From the line containing "case_decide as Hok; cycle 1." onward, retype each line of the entries below exactly, last line included.
┌─ SOURCE DATA
(* ===== verification/CobblestoneSeal.v ===== *)
(** Sealing: the incremental sealer makes the message of its input, however the
    input is sliced. *)

From Stdlib Require Import ZifyBool.
From S2P Require Import Prelude Machine Blocks Cobblestone CobblestoneSpec.

Local Open Scope Z_scope.

Module CobblestoneSeal.
Import Machine Blocks Cobblestone CobblestoneSpec.

#[local] Strategy opaque [takeZ dropZ].

(** Evaluate the changes of a sealer. *)
Ltac sealer_simpl :=
  unfold sealer_set_pending, sealer_set_next_chunk;
  cbn [fst snd sealer_key sealer_base_nonce sealer_next_chunk sealer_pending sealer_failed].

Section seal.
Context `{Provider}.

Section one_sealer.
Context (key : Aes256GcmKey) (base : list byte).
#[local] Notation "'sealer' n p" := (MkSealer key base n p false) (at level 10, n at level 9, p at level 9).

Lemma seal_chunk_spec p n pend out :
  0 <= n <= COBBLESTONE_MAX_CHUNKS ->
  wpst (seal_chunk p) (sealer n pend, out)
    (fun _ s => exists r, seal_record key base n p = Some r /\ n < COBBLESTONE_MAX_CHUNKS /\
       s = (sealer (n + 1) pend, out ++ r))
    (fun _ s => seal_record key base n p = None /\ sealer_failed s.1 = true).
Proof.
  intros Hn. unfold seal_chunk, emit. do 2 stm_step. cbn [fst sealer_failed]. do 2 stm_step.
  cbn [sealer_base_nonce sealer_next_chunk sealer_key].
  pose proof (nonce_for_chunk_spec base n) as Hnonce. unfold seal_record.
  destruct (nonce_for_chunk base n) as [nonce| |]; [| |done]; bind_step; [|done].
  destruct Hnonce as [Hlt _]. unfold seal_in_place_append_tag.
  destruct (gcm_seal key nonce [] p) as [r|]; [|done]. cbn [ok_or wp]. do 4 stm_step.
  geometry. autorewrite with machine. cbn [ok_or wp]. unfold on_sealer. stm_step. by exists r.
Qed.

Lemma seal_full_chunks_spec fuel : forall p n pend out,
  (length p < fuel)%nat -> 0 <= n <= COBBLESTONE_MAX_CHUNKS ->
  wpst (seal_full_chunks fuel p) (sealer n pend, out)
    (fun p' s => exists rs, seal_records key base n (blocks COBBLESTONE_CHUNK_LEN p) = Some rs /\
       p' = rest COBBLESTONE_CHUNK_LEN p /\
       n + len (blocks COBBLESTONE_CHUNK_LEN p) <= COBBLESTONE_MAX_CHUNKS /\
       s = (sealer (n + len (blocks COBBLESTONE_CHUNK_LEN p)) pend, out ++ concat rs))
    (fun _ s => seal_records key base n (blocks COBBLESTONE_CHUNK_LEN p) = None /\ sealer_failed s.1 = true).
Proof.
  induction fuel as [|fuel IH]; intros p n pend out Hfuel Hn; [lia|]. cbn [seal_full_chunks].
  destruct (Z.leb_spec COBBLESTONE_CHUNK_LEN (len p)) as [Hp|Hp]; cycle 1.
  { stm_step. destruct (blocks_short _ p Hp) as [-> ->]. exists []. change (len []) with 0.
    rewrite Z.add_0_r. cbn [concat]. rewrite app_nil_r. split; [done|]. split; [done|]. split; [lia|done]. }
  destruct (blocks_step _ chunk_pos p Hp) as [-> ->].
  stm_step. eapply wpst_mono; [by apply seal_chunk_spec| |]; cbn beta; cycle 1.
  { intros _ s [Hr Hf]. by rewrite (seal_records_None _ _ _ _ _ Hr). }
  intros _ s (r & Hr & Hlt & ->). rewrite (seal_records_cons _ _ _ _ _ _ Hr).
  eapply wpst_mono; [apply IH|..]; cbn beta.
  - pose proof chunk_pos. pose proof (length_dropZ_lt COBBLESTONE_CHUNK_LEN p). lia.
  - lia.
  - intros p' s (rs & Hrs & -> & Hle & ->). exists (r :: rs).
    rewrite len_cons, Z.add_assoc, Hrs. cbn [concat]. rewrite <-app_assoc. by repeat split.
  - intros _ s [Hrs Hf]. by rewrite Hrs.
Qed.

(** What completing the pending chunk does: no or one chunk [bs] is sealed, and
    either nothing is pending then or no input is left. *)
Lemma fill_pending_spec x n pend out :
  0 <= n <= COBBLESTONE_MAX_CHUNKS -> len pend < COBBLESTONE_CHUNK_LEN ->
  wpst (fill_pending x) (sealer n pend, out)
    (fun x' s => exists bs rs pend',
       Forall (fun b => len b = COBBLESTONE_CHUNK_LEN) bs /\ pend ++ x = concat bs ++ pend' ++ x' /\
       len pend' < COBBLESTONE_CHUNK_LEN /\ (pend' = [] \/ x' = []) /\
       seal_records key base n bs = Some rs /\ n + len bs <= COBBLESTONE_MAX_CHUNKS /\
       s = (sealer (n + len bs) pend', out ++ concat rs))
    (fun _ s => exists b x', len b = COBBLESTONE_CHUNK_LEN /\ pend ++ x = b ++ x' /\
       seal_record key base n b = None /\ sealer_failed s.1 = true).
Proof.
  intros Hn Hpend. unfold fill_pending, on_sealer. do 2 stm_step. cbn [fst sealer_pending].
  assert (forall pend' x', pend ++ x = pend' ++ x' -> len pend' < COBBLESTONE_CHUNK_LEN -> pend' = [] \/ x' = [] ->
    exists bs rs pend'', Forall (fun b => len b = COBBLESTONE_CHUNK_LEN) bs /\ pend ++ x = concat bs ++ pend'' ++ x' /\
      len pend'' < COBBLESTONE_CHUNK_LEN /\ (pend'' = [] \/ x' = []) /\ seal_records key base n bs = Some rs /\
      n + len bs <= COBBLESTONE_MAX_CHUNKS /\
      (sealer n pend', out) = (sealer (n + len bs) pend'', out ++ concat rs)) as Hnone.
  { intros pend' x' Heq Hlt Hor. exists [], [], pend'. change (len []) with 0.
    rewrite Z.add_0_r. cbn [concat]. rewrite app_nil_r. repeat split; [done..|lia]. }
  case_bool_decide as Hnil; [stm_step; by apply Hnone; [|done|left]|].
  pose proof (len_nonneg pend). pose proof (len_nonneg x).
  do 2 stm_step. rewrite sub64_Ok by lia. cbn [wp]. do 2 stm_step.
  sealer_simpl.
  rewrite len_app, len_takeZ by lia. set (m := Z.min _ _).
  destruct (Z.eqb_spec (len pend + m) COBBLESTONE_CHUNK_LEN) as [Hfull|Hfull]; cycle 1.
  { subst m. rewrite takeZ_all, dropZ_all by lia. stm_step.
    apply Hnone; [by rewrite app_nil_r|rewrite len_app; lia|by right]. }
  assert (pend ++ x = (pend ++ takeZ m x) ++ dropZ m x) as Heq by (by rewrite <-app_assoc, take_dropZ).
  assert (len (pend ++ takeZ m x) = COBBLESTONE_CHUNK_LEN) as Hlen by (rewrite len_app, len_takeZ; lia).
  do 2 stm_step. sealer_simpl. stm_step.
  eapply wpst_mono; [by apply seal_chunk_spec| |]; cbn beta; [|naive_solver].
  intros _ s (r & Hr & Hlt & ->). stm_step. exists [pend ++ takeZ m x], [r], [].
  cbn [seal_records concat]. rewrite Hr, !app_nil_r. change (len [_]) with 1.
  repeat split; [by constructor|done|by left|lia].
Qed.

(** The sealer, after any input, as a function of that input *)
Lemma sealer_update_spec x n pend out :
  0 <= n <= COBBLESTONE_MAX_CHUNKS -> len pend < COBBLESTONE_CHUNK_LEN ->
  let bs := blocks COBBLESTONE_CHUNK_LEN (pend ++ x) in
  wpst (sealer_update x) (sealer n pend, out)
    (fun _ s => exists rs, seal_records key base n bs = Some rs /\ n + len bs <= COBBLESTONE_MAX_CHUNKS /\
       s = (sealer (n + len bs) (rest COBBLESTONE_CHUNK_LEN (pend ++ x)), out ++ concat rs))
    (fun _ s => seal_records key base n bs = None /\ sealer_failed s.1 = true).
Proof.
  intros Hn Hpend bs. unfold sealer_update, on_sealer. do 2 stm_step. cbn [fst sealer_failed]. stm_step.
  eapply wpst_mono; [by apply fill_pending_spec| |]; cbn beta; cycle 1.
  { intros _ s (b & x' & Hb & Heq & Hr & Hf). split; [|done]. subst bs. rewrite Heq.
    destruct (blocks_cons _ chunk_pos b x' Hb) as [-> _]. by apply seal_records_None. }
  intros x' s (cs & rs & pend' & Hcs & Heq & Hlt & Hor & Hrs & Hle & ->).
  assert (bs = cs ++ blocks COBBLESTONE_CHUNK_LEN x' /\
    rest COBBLESTONE_CHUNK_LEN (pend ++ x) = pend' ++ rest COBBLESTONE_CHUNK_LEN x') as [Hbs Hrest].
  { subst bs. rewrite Heq. destruct (blocks_concat _ chunk_pos cs (pend' ++ x') Hcs) as [-> ->].
    destruct Hor as [->| ->]; cbn [app]; [done|]. rewrite app_nil_r.
    destruct (blocks_short _ pend' Hlt) as [-> ->]. destruct (blocks_short COBBLESTONE_CHUNK_LEN (@nil byte)) as [-> ->]; [done|].
    by rewrite !app_nil_r. }
  clearbody bs. subst bs. rewrite Hrest, seal_records_app, Hrs. cbn [mbind option_bind].
  stm_step. pose proof (len_nonneg cs).
  eapply wpst_mono; [apply seal_full_chunks_spec; lia| |]; cbn beta.
  - intros p s (ss & Hss & -> & Hle' & ->). stm_step. sealer_simpl. rewrite Hss. exists (rs ++ ss). cbn [option_bind].
    rewrite concat_app, len_app, Z.add_assoc, app_assoc. by repeat split.
  - intros _ s [Hss Hf]. by rewrite Hss.
Qed.
Lemma sealer_finish_spec n pend out :
  0 <= n <= COBBLESTONE_MAX_CHUNKS ->
  wpst sealer_finish (sealer n pend, out)
    (fun _ s => exists r, seal_record key base n pend = Some r /\ s.2 = out ++ r)
    (fun _ _ => seal_record key base n pend = None).
Proof.
  intros Hn. unfold sealer_finish, on_sealer. do 4 stm_step. sealer_simpl.
  eapply wpst_mono; [by apply seal_chunk_spec|..]; cbn beta; [|naive_solver].
  intros _ s (r & Hr & _ & ->). by exists r.
Qed.

(** The updates of the slices of [w], then the end *)
Lemma sealer_run_spec slices : forall w rs out all,
  all = chunks_of (w ++ concat slices) ->
  seal_records key base 0 (blocks COBBLESTONE_CHUNK_LEN w) = Some rs ->
  len (blocks COBBLESTONE_CHUNK_LEN w) <= COBBLESTONE_MAX_CHUNKS ->
  wpst (_ ← foldS (fun _ x => sealer_update x) () slices; sealer_finish)
    (sealer (len (blocks COBBLESTONE_CHUNK_LEN w)) (rest COBBLESTONE_CHUNK_LEN w), out ++ concat rs)
    (fun _ s => exists rs', seal_records key base 0 all = Some rs' /\ s.2 = out ++ concat rs')
    (fun _ _ => seal_records key base 0 all = None).
Proof.
  induction slices as [|x slices IH]; intros w rs out all -> Hrs Hle;
    pose proof (len_nonneg (blocks COBBLESTONE_CHUNK_LEN w)).
  { cbn [foldS]. do 2 stm_step. cbn [concat]. rewrite app_nil_r. unfold chunks_of.
    rewrite seal_records_app, Hrs, Z.add_0_l. cbn [mbind option_bind].
    eapply wpst_mono; [apply sealer_finish_spec; lia|..]; cbn beta.
    - intros _ s (r & Hr & ->). rewrite (seal_records_cons _ _ _ _ _ _ Hr). cbn. exists (rs ++ [r]).
      by rewrite concat_app, app_assoc; simpl; rewrite app_nil_r.
    - intros _ s Hr. by rewrite (seal_records_None _ _ _ _ _ Hr). }
  destruct (blocks_append _ chunk_pos w x) as [Hb Hr].
  cbn [foldS concat]. rewrite app_assoc. do 2 stm_step.
  eapply wpst_mono; [apply sealer_update_spec; [lia|by apply len_rest]|..]; cbn beta.
  - intros [] s (rs' & Hrs' & Hle' & ->). rewrite <-len_app, <-Hb in Hle' |- *.
    rewrite <-Hr, <-(app_assoc out), <-concat_app.
    apply (IH (w ++ x) (rs ++ rs') out _ eq_refl) in Hle'.
    + by apply wpst_bind_inv.
    + by rewrite Hb, seal_records_app, Hrs, Z.add_0_l, Hrs'.
  - intros _ s [Hnone _]. unfold chunks_of. destruct (blocks_append _ chunk_pos (w ++ x) (concat slices)) as [-> _].
    by rewrite Hb, <-!app_assoc, seal_records_app, Hrs, Z.add_0_l, seal_records_app, Hnone.
Qed.
End one_sealer.

Context `{!ProviderOk}.

(** The sealer driven over the slices of a plaintext *)
Definition seal_slices (input_key : Cobblestone256Key) (salt context : list byte) (slices : list (list byte)) :
    outcome CryptoError (list byte) :=
  sealer ← start input_key salt context [];
  let '(result, (_, ciphertext)) :=
    (_ ← foldS (fun _ x => sealer_update x) () slices; sealer_finish) sealer in
  _ ← result;
  mret ciphertext.

Lemma seal_slices_spec input_key salt context slices :
  seal_slices input_key salt context slices = ok_or (message input_key salt context (concat slices)) CryptoError_.
Proof.
  unfold seal_slices, start, message.
  pose proof (derive_message_key_spec input_key salt context) as Hd.
  destruct (derive_message_key input_key salt context) as [d|[]|]; [|done..]. bind_step. clear Hd.
  pose proof (sealer_run_spec (derived_key d) (derived_base_nonce d) slices [] [] (salt ++ derived_commitment d)
    _ eq_refl eq_refl ltac:(done)) as Hrun. cbn [app concat] in Hrun |- *. rewrite app_nil_r in Hrun.
  apply wpst_run in Hrun as [([] & [s ct] & Heq & rs & Hrs & Hs)|(e & [s ct] & Heq & Hrs)];
    rewrite Hrs; change (len (blocks _ [])) with 0 in Heq; change (rest _ []) with (@nil byte) in Heq; rewrite Heq.
  - cbn in Hs |- *. by rewrite Hs, app_assoc.
  - by destruct e.
Qed.

Lemma seal_spec input_key salt context p :
  len salt = COBBLESTONE_SALT_LEN -> is_u64 (len p) ->
  seal input_key salt context p = ok_or (message input_key salt context p) CryptoError_.
Proof.
  intros Hsalt Hp. unfold seal. rewrite from_plaintext_len_spec by done.
  pose proof (message_length input_key salt context p) as Hm.
  pose proof (seal_slices_spec input_key salt context [p]) as Hs. cbn [concat] in Hs. rewrite app_nil_r in Hs.
  case_decide as Hok; cycle 1.
  { destruct (message _ _ _ p) as [c|]; [|done]. by destruct (Hm c). }
  bind_step. rewrite usize_try_from64_Some; cycle 1.
  { unfold sealable in Hok. cbn [layout_of ciphertext_len].
    pose proof (Z.div_mod (len p) COBBLESTONE_CHUNK_LEN ltac:(done)).
    pose proof (Z.mod_pos_bound (len p) COBBLESTONE_CHUNK_LEN ltac:(done)). geometry. lia. }
  cbn [ok_or]. bind_step. unfold seal_slices in Hs. destruct (start _ _ _ []) as [s|[]|]; bind_step; [|done..].
  cbn [mbind outcome_bind] in Hs.
  assert ((_ ← sealer_update p; sealer_finish) s =
          (_ ← foldS (fun _ x => sealer_update x) () [p]; sealer_finish) s) as ->.
  { cbn [foldS]. unfold mbind, stm_bind, mret, stm_ret. by destruct (sealer_update p s) as [[] ?]. }
  destruct ((_ ← foldS _ () [p]; sealer_finish) s) as [[[]|[]|] [s' ct]]; [|done..].
  destruct (message _ _ _ p) as [c|]; [|done]. injection Hs as ->.
  bind_step. destruct (Hm c) as [_ ->]; [done..|]. by rewrite Z.eqb_refl.
Qed.
End seal.

End CobblestoneSeal.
└─
▶ [FINISHED TASK]
  case_decide as Hok; cycle 1.
  { destruct (message _ _ _ p) as [c|]; [|done]. by destruct (Hm c). }
  bind_step. rewrite usize_try_from64_Some; cycle 1.
  { unfold sealable in Hok. cbn [layout_of ciphertext_len].
    pose proof (Z.div_mod (len p) COBBLESTONE_CHUNK_LEN ltac:(done)).
    pose proof (Z.mod_pos_bound (len p) COBBLESTONE_CHUNK_LEN ltac:(done)). geometry. lia. }
  cbn [ok_or]. bind_step. unfold seal_slices in Hs. destruct (start _ _ _ []) as [s|[]|]; bind_step; [|done..].
  cbn [mbind outcome_bind] in Hs.
  assert ((_ ← sealer_update p; sealer_finish) s =
          (_ ← foldS (fun _ x => sealer_update x) () [p]; sealer_finish) s) as ->.
  { cbn [foldS]. unfold mbind, stm_bind, mret, stm_ret. by destruct (sealer_update p s) as [[] ?]. }
  destruct ((_ ← foldS _ () [p]; sealer_finish) s) as [[[]|[]|] [s' ct]]; [|done..].
  destruct (message _ _ _ p) as [c|]; [|done]. injection Hs as ->.
  bind_step. destruct (Hm c) as [_ ->]; [done..|]. by rewrite Z.eqb_refl.
Qed.
End seal.

End CobblestoneSeal.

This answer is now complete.